To me, she's just my little Peanut ... she's light enough that she seems "white" with me, but dark enough that she seems "mixed" with my fiancee.

I could care a less how she's classified, but every time I fill out a form, they ask for her "race." Also, as she gets older, I know people will try to place her in their own categories.

How do I instill a sense of pride and self-identity in her, and at the same time maker her comfortable in a world that insists on placing people in categories?

2007-01-28 14:16:36 · 14 answers · asked by stormsinger1 5 in Pregnancy & Parenting Parenting

Sorry, Windwalker. Religious upbringing is an entirely different question. I'm spiritual, but not Christian.

2007-01-28 15:27:11 · update #1

14 answers

Who in America is not "mixed?" It's the most beautiful thing about our country. She'll eventually know her heritage through what you and her dad teach her.

You're her mom, why not go with Native American? Choose one to fill out the forms with. It's not like they're going to come back to you and tell you that you filled it out incorrectly!

My grandfather always said that the best looking kids are the ones who are mixed and I think he's right! Your child will have the wonderful benefit of having lots of different traditions and a unique heritage. No need to explain and explain to people who don't care (like you said, a world intent on categorizing) because it's none of their business anyway.

Good luck with your sweet baby!

2007-01-28 15:42:48 · answer #1 · answered by Pamela P 2 · 3 1

Those little "race" boxes that you sometimes see are optional. You dont have to check anything. When your baby is old enough to start asking questions about her race then explain to her that she comes from 2 people who love her very much. Explain that the color of your skin has nothing to do with the person she chooses to be. That she can do anything that she wants despite the color of her skin or her ethic orgin. Explain to her what race you are and what race her father is. Give her the benifits of learning both backgrounds. Let her know the good and the bad of both races. Let her decide what she wants to check in those boxes. She may choose one or the other or she may choose that she is "mixed" (which i think is one of the boxes now). But above everything make she she knows that she was made by love with love. Good luck with everything and I hope everything works out with all this.

2007-01-28 23:45:13 · answer #2 · answered by crystalyn129 3 · 0 0

"Other". I don't take the race section on forms seriously unless it's a governmental form, and most other forms have the "other" section. I'm white as linen but I don't see how, for example my employers medical insurance, can justify asking for my race. I'm a mixture of European decent (German/Irish/Swedish). The "well certain races are more prone to certain illnesses" doesn't fly with me as justification, regardless of truth. In your case, "Other" certainly fits the bill as she's a mixture of many races and you can't just lump her into one category.

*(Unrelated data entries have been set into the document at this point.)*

(* ===== verification/WsFanout.v ===== *)
(** * The websocket fan-out (apps/web/routers/ws.py)

    A session connects a subscription of the bus ([Watchers.subscribe]) to one websocket client: the
    producer task puts each message into a queue of 256, or drops it with a warning at most once a
    minute; the consumer task sends the queued texts.  The interleaving of the two tasks, the clock and
    the client's failures are the events of a step function.  Times are in milliseconds. *)
From stdpp Require Import list.
From S2P Require Import Prelude PyStr PyVal Types Snapshot Repositories Watchers Retry HttpChannel Channels.

Definition QUEUE_SIZE : nat := 256.
Definition WARN_WINDOW : Z := 60000.

(** [_resolve_fanout_channel]; [PNone] is None *)
Definition resolve_fanout_channel (channel_id : string) (d : Db) : pyval :=
  match channel_get channel_id d with
  | None => PNone
  | Some row =>
      if bool_decide (h_type row = ChannelType_ws) then default PNone (dget "ws_fanout_channel" (h_config row))
      else PNone
  end.

(** The producer is reading [stream]; the consumer is in [queue.get] ([sending = None]) or in
    [send_text].  [warned], newest first, are the times of the warnings.  [received] and [dropped]
    are history: the texts of all messages, and those that met a full queue. *)
Record WsSession := mkSession {
  clock : Z;
  stream : list (result pyval);
  queue : list string;
  sending : option string;
  sent : list string;
  last_warn_at : Z;
  warned : list Z;
  closed : bool;
  received : list string;
  dropped : list (Z * string);
}.

Inductive ws_event :=
  | Tick (dt : N)       (** time passes *)
  | Produce             (** the producer's next message, or the end of its subscription *)
  | Get                 (** the consumer takes a text *)
  | Sent                (** [send_text] returns *)
  | SendFails.          (** [send_text] raises: the client is gone *)

Lemma sublist_full {A} (l k : list A) : l `sublist_of` k → (length k <= length l)%nat → l = k.
Proof.
  induction 1 as [|x l k H IH|x l k H IH]; cbn; intros Hle; [done| |].
  - f_equal. apply IH. lia.
  - apply sublist_length in H. lia.
Qed.

Section session.
Variable dumps : pyval → string.   (** json.dumps(msg, separators=(",", ":")) *)

Definition put_or_drop (body : string) (s : WsSession) : WsSession :=
  let '(mkSession now st q sg sn lw wd c rc dr) := s in
  if bool_decide (length q < QUEUE_SIZE)%nat then
    mkSession now st (q ++ [body]) sg sn lw wd c (rc ++ [body]) dr
  else if bool_decide (WARN_WINDOW <= now - lw) then
    mkSession now st q sg sn now (now :: wd) c (rc ++ [body]) (dr ++ [(now, body)])
  else mkSession now st q sg sn lw wd c (rc ++ [body]) (dr ++ [(now, body)]).

(** The first task to end cancels the other, and the websocket is closed. *)
Definition close_session (s : WsSession) : WsSession :=
  let '(mkSession now st q sg sn lw wd _ rc dr) := s in mkSession now st q sg sn lw wd true rc dr.

Definition session_step (e : ws_event) (s : WsSession) : option WsSession :=
  let '(mkSession now st q sg sn lw wd c rc dr) := s in
  if c then None else
  match e with
  | Tick dt => Some (mkSession (now + Z.of_N dt) st q sg sn lw wd c rc dr)
  | Produce =>
      match st with
      | Ok msg :: st' => Some (put_or_drop (dumps msg) (mkSession now st' q sg sn lw wd c rc dr))
      | [] | Err _ :: _ => Some (close_session s)
      end
  | Get =>
      match sg, q with
      | None, body :: q' => Some (mkSession now st q' (Some body) sn lw wd c rc dr)
      | _, _ => None
      end
  | Sent =>
      match sg with
      | Some body => Some (mkSession now st q None (sn ++ [body]) lw wd c rc dr)
      | None => None
      end
  | SendFails => match sg with Some _ => Some (close_session s) | None => None end
  end.

Fixpoint session_run (es : list ws_event) (s : WsSession) : option WsSession :=
  match es with
  | [] => Some s
  | e :: es' => session_step e s ≫= session_run es'
  end.

(** [ws_endpoint]: closed with code 1008 ([inl]), or a session on the fan-out channel, whose messages
    the bus supplies. *)
Definition WS_1008_POLICY_VIOLATION : Z := 1008.
Definition ws_endpoint (bus : pyval → list pubsub_item) (t0 : Z) (channel_id : string) (d : Db)
    : Z + WsSession :=
  match resolve_fanout_channel channel_id d with
  | PNone => inl WS_1008_POLICY_VIOLATION
  | fanout => inr (mkSession t0 (subscribe (bus fanout)) [] None [] 0 [] false [] [])
  end.

(** ** Frames *)

(** What reaches the client, or will *)
Definition kept (s : WsSession) : list string := sent s ++ option_list (sending s) ++ queue s.

Definition frames_ok (all : list string) (s : WsSession) : Prop :=
  (length (queue s) <= QUEUE_SIZE)%nat ∧
  kept s `sublist_of` received s ∧
  length (received s) = (length (kept s) + length (dropped s))%nat ∧
  (received s ++ (dumps <$> omap (λ r, match r with Ok v => Some v | Err _ => None end) (stream s))
     = all).

(** Warnings a minute apart; a drop is in the minute of a warning, or in the clock's first minute. *)
Definition warnings_ok (s : WsSession) : Prop :=
  last_warn_at s = default 0 (head (warned s)) ∧
  StronglySorted (λ a b, b + WARN_WINDOW <= a) (warned s ++ [0]) ∧
  0 <= last_warn_at s <= clock s ∧
  Forall (λ '(t, _), ∃ w, w ∈ warned s ++ [0] ∧ w <= t < w + WARN_WINDOW) (dropped s).

Lemma frames_step all e s s' :
  session_step e s = Some s' → frames_ok all s → frames_ok all s'.
Proof.
  destruct s as [now st q sg sn lw wd c rc dr]. unfold session_step, frames_ok, kept.
  destruct c; [done|]. intros H (Hq & Hsub & Hlen & Hall). cbn [queue sent sending received dropped stream] in *.
  destruct e as [dt| | | |].
  - by simplify_eq.
  - destruct st as [|[msg|err] st]; cbn [close_session] in H; [by simplify_eq| |by simplify_eq].
    cbn [omap list_omap fmap list_fmap] in Hall. unfold put_or_drop in H.
    assert (∀ x, (rc ++ [dumps msg]) ++ x = rc ++ dumps msg :: x) as Hassoc by (intros; by rewrite <- app_assoc).
    case_bool_decide as Hfull; [|case_bool_decide]; simplify_eq; cbn [queue sent sending received dropped stream];
      (split; [rewrite ?length_app; cbn; lia|]); (split; [|split; [|apply Hassoc]]).
    + rewrite !app_assoc. rewrite <- (app_assoc sn). by apply sublist_app.
    + rewrite !length_app in *. cbn. lia.
    + by apply sublist_inserts_r.
    + rewrite !length_app in *. cbn. lia.
    + by apply sublist_inserts_r.
    + rewrite !length_app in *. cbn. lia.
  - destruct sg; [done|]. destruct q as [|b q]; [done|]. simplify_eq. cbn in *. split_and!; [lia|done..].
  - destruct sg as [b|]; [|done]. simplify_eq. cbn in *. rewrite <- app_assoc. by split_and!.
  - destruct sg; by simplify_eq.
Qed.

Lemma warnings_step e s s' :
  session_step e s = Some s' → warnings_ok s → warnings_ok s'.
Proof.
  destruct s as [now st q sg sn lw wd c rc dr]. unfold session_step, warnings_ok.
  destruct c; [done|]. intros H (Hlw & Hsp & Hle & Hdr). cbn [warned last_warn_at clock dropped] in *.
  destruct e as [dt| | | |].
  - simplify_eq. cbn. split_and!; [done..|lia|lia|done].
  - destruct st as [|[msg|err] st]; cbn [close_session] in H; [by simplify_eq| |by simplify_eq].
    unfold put_or_drop in H.
    case_bool_decide as Hfull; [by simplify_eq|]. 
    assert (lw ∈ wd ++ [0]) as Hin.
    { subst lw. destruct wd; cbn; set_solver. }
    case_bool_decide as Hw; simplify_eq; cbn [warned last_warn_at clock dropped].
    + split; [done|]. split; [|split; [lia|]].
      * rewrite <- app_comm_cons. constructor; [done|].
        destruct wd as [|w wd]; cbn in *; [constructor; [lia|done]|].
        inversion Hsp as [|? ? Hs Hf]; subst. constructor; [lia|].
        eapply Forall_impl; [done|]. cbn. unfold WARN_WINDOW in *. lia.
      * apply Forall_app; split.
        -- eapply Forall_impl; [done|]. intros [t b] (w & Hin' & Hwt). exists w. set_solver.
        -- constructor; [|done]. exists now. split; [set_solver|unfold WARN_WINDOW; lia].
    + split; [done|]. split; [done|]. split; [done|]. apply Forall_app. split; [done|].
      constructor; [|done]. exists (default 0 (head wd)). split; [done|lia].
  - destruct sg; [done|]. destruct q as [|b q]; [done|]. by simplify_eq.
  - destruct sg as [b|]; [|done]. by simplify_eq.
  - destruct sg; by simplify_eq.
Qed.

Lemma session_run_preserves (P : WsSession → Prop) es s s' :
  (∀ e s s', session_step e s = Some s' → P s → P s') → session_run es s = Some s' → P s → P s'.
Proof.
  intros Hstep. revert s. induction es as [|e es IH]; intros s H HP; cbn in H; [by simplify_eq|].
  destruct (session_step e s) as [s1|] eqn:E; [|done]. eapply IH; [done|]. by eapply Hstep.
Qed.

Lemma subscribe_messages items :
  omap (λ r, match r with Ok v => Some v | Err _ => None end) (subscribe items) = messages items.
Proof. induction items as [|[[v|e]|] items IH]; cbn; [done|by f_equal|done|done]. Qed.

(** A websocket session delivers in order and without duplicates: whatever the interleaving, what the
    client was sent, followed by what it will be, is a subsequence of the messages published on
    the fan-out channel; exactly those that met a queue of 256 waiting texts are missing; warnings about
    them are a minute apart, and every loss lies within a minute after a warning or the clock's start. *)
Lemma ws_session_faithful bus t0 channel_id d es s s' :
  ws_endpoint bus t0 channel_id d = inr s → 0 <= t0 → session_run es s = Some s' →
  kept s' `sublist_of` received s' ∧
  received s' `prefix_of` (dumps <$> messages (bus (resolve_fanout_channel channel_id d))) ∧
  length (received s') = (length (kept s') + length (dropped s'))%nat ∧
  (dropped s' = [] → kept s' = received s') ∧
  (length (queue s') <= QUEUE_SIZE)%nat ∧
  warnings_ok s'.
Proof.
  unfold ws_endpoint. intros H Ht Hrun. set (fanout := resolve_fanout_channel channel_id d) in *.
  assert (s = mkSession t0 (subscribe (bus fanout)) [] None [] 0 [] false [] []) as ->.
  { destruct fanout; by simplify_eq. }
  assert (frames_ok (dumps <$> messages (bus fanout)) s') as (Hq & Hsub & Hlen & Hall).
  { eapply session_run_preserves; [apply frames_step|done|]. unfold frames_ok. cbn.
    rewrite subscribe_messages. split_and!; [unfold QUEUE_SIZE; lia|done|done|done]. }
  split; [done|]. split; [by eexists|]. split; [done|]. split.
  - intros Hd. rewrite Hd in Hlen. cbn in Hlen. apply sublist_full; [done|lia].
  - split; [done|]. eapply session_run_preserves; [apply warnings_step|done|].
    unfold warnings_ok. cbn. split_and!; [done|by repeat constructor|lia|lia|done].
Qed.

(** The consumer's steps for what is kept now *)
Definition consume (s : WsSession) : list ws_event :=
  match sending s with Some _ => [Sent] | None => [] end ++ concat (replicate (length (queue s)) [Get; Sent]).

Lemma consume_queue s :
  closed s = false → sending s = None →
  session_run (concat (replicate (length (queue s)) [Get; Sent])) s =
  let '(mkSession now st q sg sn lw wd c rc dr) := s in
  Some (mkSession now st [] None (sn ++ q) lw wd c rc dr).
Proof.
  destruct s as [now st q sg sn lw wd c rc dr]. cbn. intros -> ->.
  revert sn. induction q as [|b q IH]; intros sn; cbn; [by rewrite app_nil_r|].
  rewrite IH. by rewrite <- app_assoc.
Qed.

(** A client that keeps reading catches up: from any state of an open session, whatever the producer
    did, the consumer's own steps never block and bring the client everything kept, after which the
    queue is empty. *)
Lemma ws_client_catches_up s :
  closed s = false →
  ∃ s', session_run (consume s) s = Some s' ∧ sent s' = kept s ∧ queue s' = [] ∧ sending s' = None ∧
    closed s' = false ∧ stream s' = stream s.
Proof.
  destruct s as [now st q sg sn lw wd c rc dr]. unfold consume, kept. cbn. intros ->.
  destruct sg as [b|]; cbn.
  - pose proof (consume_queue (mkSession now st q None (sn ++ [b]) lw wd false rc dr) eq_refl eq_refl) as E.
    cbn in E. rewrite E. eexists. split; [done|]. cbn. by rewrite <- app_assoc.
  - pose proof (consume_queue (mkSession now st q None sn lw wd false rc dr) eq_refl eq_refl) as E.
    cbn in E. rewrite E. by eexists.
Qed.
End session.

(** The endpoint listens where the channel's driver publishes, and refuses every other type. *)
Lemma endpoint_hears_driver {D} (operand : pyval → D) id row d c :
  channel_get id d = Some row → channel_factory operand (snapshot_channel (id, row)) = Ok c →
  match c with
  | DWs c => resolve_fanout_channel id d = ws_fanout_channel c
  | _ => resolve_fanout_channel id d = PNone
  end.
Proof.
  intros Hrow H. unfold channel_factory, snapshot_channel in H. cbn [ch_type ch_config fst snd] in H.
  rewrite registry_classes in H. unfold resolve_fanout_channel. rewrite Hrow.
  destruct (h_type row); unfold construct in H; cbn [cls_id streams_class http_class ws_class kafka_class
    rabbitmq_class] in H;
    match type of H with rmap _ ?r = _ => destruct r as [x|] eqn:E end; cbn in H; simplify_eq; cbn; try done.
  unfold ws_init, config_item in E. cbn in E.
  by destruct (dget "ws_fanout_channel" (h_config row)); cbn in E; simplify_eq.
Qed.

(** Two messages, the second received while the first is being sent. *)
Module WsSample.
Definition db : Db := set_channels {[ "ws1" := mkChannelRow "n" ChannelType_ws [("ws_fanout_channel", PStr "f")] ]} empty_db.
Definition bus (c : pyval) : list pubsub_item := [Message (Ok (PInt 1)); Other; Message (Ok (PInt 2))].
Definition dumps (v : pyval) : string := match v with PInt 1 => "1" | _ => "2" end.
Definition started : WsSession := mkSession 70000 [Ok (PInt 1); Ok (PInt 2)] [] None [] 0 [] false [] [].
Definition events : list ws_event := [Produce; Get; Tick 5; Produce].
End WsSample.

Lemma ws_session_faithful_witness :
  ∃ s', session_run WsSample.dumps WsSample.events WsSample.started = Some s' ∧
    kept s' = ["1"; "2"] ∧ kept s' `sublist_of` received s'.
Proof.
  eexists. split; [vm_compute; reflexivity|]. split; [vm_compute; reflexivity|].
  exact (proj1 (ws_session_faithful WsSample.dumps WsSample.bus 70000 "ws1" WsSample.db WsSample.events
    WsSample.started _ eq_refl ltac:(lia) eq_refl)).
Defined.

Lemma ws_client_catches_up_witness :
  ∃ s', session_run WsSample.dumps [Sent; Get; Sent]
      (mkSession 70005 [] ["2"] (Some "1") [] 0 [] false ["1"; "2"] []) = Some s' ∧ sent s' = ["1"; "2"].
Proof.
  destruct (ws_client_catches_up WsSample.dumps
    (mkSession 70005 [] ["2"] (Some "1") [] 0 [] false ["1"; "2"] []) eq_refl) as (s' & H & Hs & _).
  exists s'. split; [exact H|exact Hs].
Defined.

Your best bet in instilling pride and self identity in her is to not treat her as though she's "other" or "Asian Indian" or "native American" and teach her how to stand on her own two feet and be herself, not who someone else wants her to be; achieved by informing her, as the time comes, that some people will be ignorant, and that some people will treat her differently because of the shade of her skin. This is a fact of life that no one will ever be able to escape. We just learn to live with it to some degree. Teach her to not let ignorance get her down.

You're probably going to have to deal with more sexism than racism, really, and teach her how to cope with that. I live in Florida, I don't consider myself particularly pretty or particularly ugly, I'm just an average chick, but I can't walk 20 feet from my condo without some dick whistling or cat-calling. My boyfriend has had to help me learn how to cope with it, I find it offensive beyond words that people think it's acceptable to behave like animals. Then again, people behaved like this in Arkansas, too. So the filthy behavior isn't limited to just one area. I wish my parents had addressed sexist pigs and how to deal with it more than racism. It bothers me alot more than remarks like "gee, you must be anemic, you don't have any color to your skin at all!" or albino jokes.

Just my .02 based on my life experiences so far, take it or leave it.

2007-01-29 11:02:07 · answer #3 · answered by sovereign_carrie 5 · 1 0

this is a very good and a very serious question. i am mixed with black, white & native american. you and her will have to understand that there will be a struggle and people will try to classify her. in elementary school, on map tests and terra nova and things like that, i would put every race that i am if i could, or else i would put other. being half black, the govt wants me to put black, but in my eyes i am every bit native american as i am black. let her know that regardless of race she is human, just like everyone else. also, try to introduce her to each part of her heritage and let her know she "belongs" to each "group" (which will pop up). it would be helpful if she knows that being multi~racial makes her even more special that she has the best of each race/ethnicity. basically, let her know that it will be hard, that she is human like everyone and that she should NEVER let anyone classify her under one race.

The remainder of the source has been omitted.